We used language directly from our user interviews to expand how skils were triggered and are working on higher skills visibility on several surfaces for our plug-ins and MCP server.
Allow users to choose what they share with agents
Users had sharply divided comfort levels: some were fine with MongoDB automatically pulling read-only workload data, "we're already trusting you with a lot of things", while others (especially in highly regulated industries) had a hard "no" to any automated telemetry access.

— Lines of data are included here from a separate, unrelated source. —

Definition ide_write (dev : nat) (sec_no : Z) (buffer : list Z) (c : channel) : res channel :=
  c ← acquire c;
  c ← select_sector dev sec_no c;
  c ← issue_pio_command CMD_WRITE_SECTOR_RETRY c;
  '(c, ok) ← wait_while_busy c;
  if negb ok then Err EPanic else
  let c := output_sector buffer c in
  c ← down c;
  release c.

(** ** Detection *)

Definition reset_channel (c : channel) : res channel :=
  '(c, present) ← for_up 2 0 (λ dev '(c, present),
    c ← select_device (Z.to_nat dev) c;
    c ← outb (reg_nsect c) 0x55 c;
    c ← outb (reg_lbal c) 0xaa c;
    c ← outb (reg_nsect c) 0xaa c;
    c ← outb (reg_lbal c) 0x55 c;
    c ← outb (reg_nsect c) 0x55 c;
    c ← outb (reg_lbal c) 0xaa c;
    Ok (c, present ++ [(inb (reg_nsect c) c =? 0x55) && (inb (reg_lbal c) c =? 0xaa)])) (c, []);
  c ← outb (reg_ctl c) 0 c;
  c ← sleep 10000 c;
  c ← outb (reg_ctl c) CTL_SRST c;
  c ← sleep 10000 c;
  c ← outb (reg_ctl c) 0 c;
  c ← sleep 150000000 c;
  c ← (if default false (present !! 0%nat) then
         c ← select_device 0 c;
         '(c, _) ← wait_while_busy c;
         Ok c
       else Ok c);
  if default false (present !! 1%nat) then
    c ← select_device 1 c;
    r ← for_ret 3000 0 (λ _ c,
      if (inb (reg_nsect c) c =? 1) && (inb (reg_lbal c) c =? 1) then Ok (inr c)
      else c ← sleep 10000000 c; Ok (inl c)) c;
    '(c, _) ← wait_while_busy (match r with inl c => c | inr c => c end);
    Ok c
  else Ok c.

We chose to pursue a skill design that accommodates both personas with follow up prompts.
Impact
Discovering What Not to Do
While we gained valuable insight into how users are interacting with MongoDB agent skills, this research was perhaps the most impactful by informing the team what we should NOT focus on. This research helped us to pivot from several high effort projects within our first party tools. Instead we're continuing to invest more resources in a newly created AI Builder team.
AI Supported Research
I partnered with our research operations team to test a few Beta features for AI run interviews. This would help us to become much more efficient as a team by generating insights without a dedicated interviewer. We ran into several issues with the features, especially as it related to our technical concepts. I will continue testing and providing feedback.
reflection
Next Steps
We need to continue to invest in AI supported research so we can move more quickly and validate our team priorities as the AI landscape continues to disrupt developer workflows. I will continue to partner with our research tools' customer success teams and provide feedback on their Beta solutions.
I will also focus on MCP applications to bring helpful UI patterns into 3rd party tools. This will support users in turning our recommendations into actionable next steps by providing previews, to-do lists, and clear ROI for schema design changes.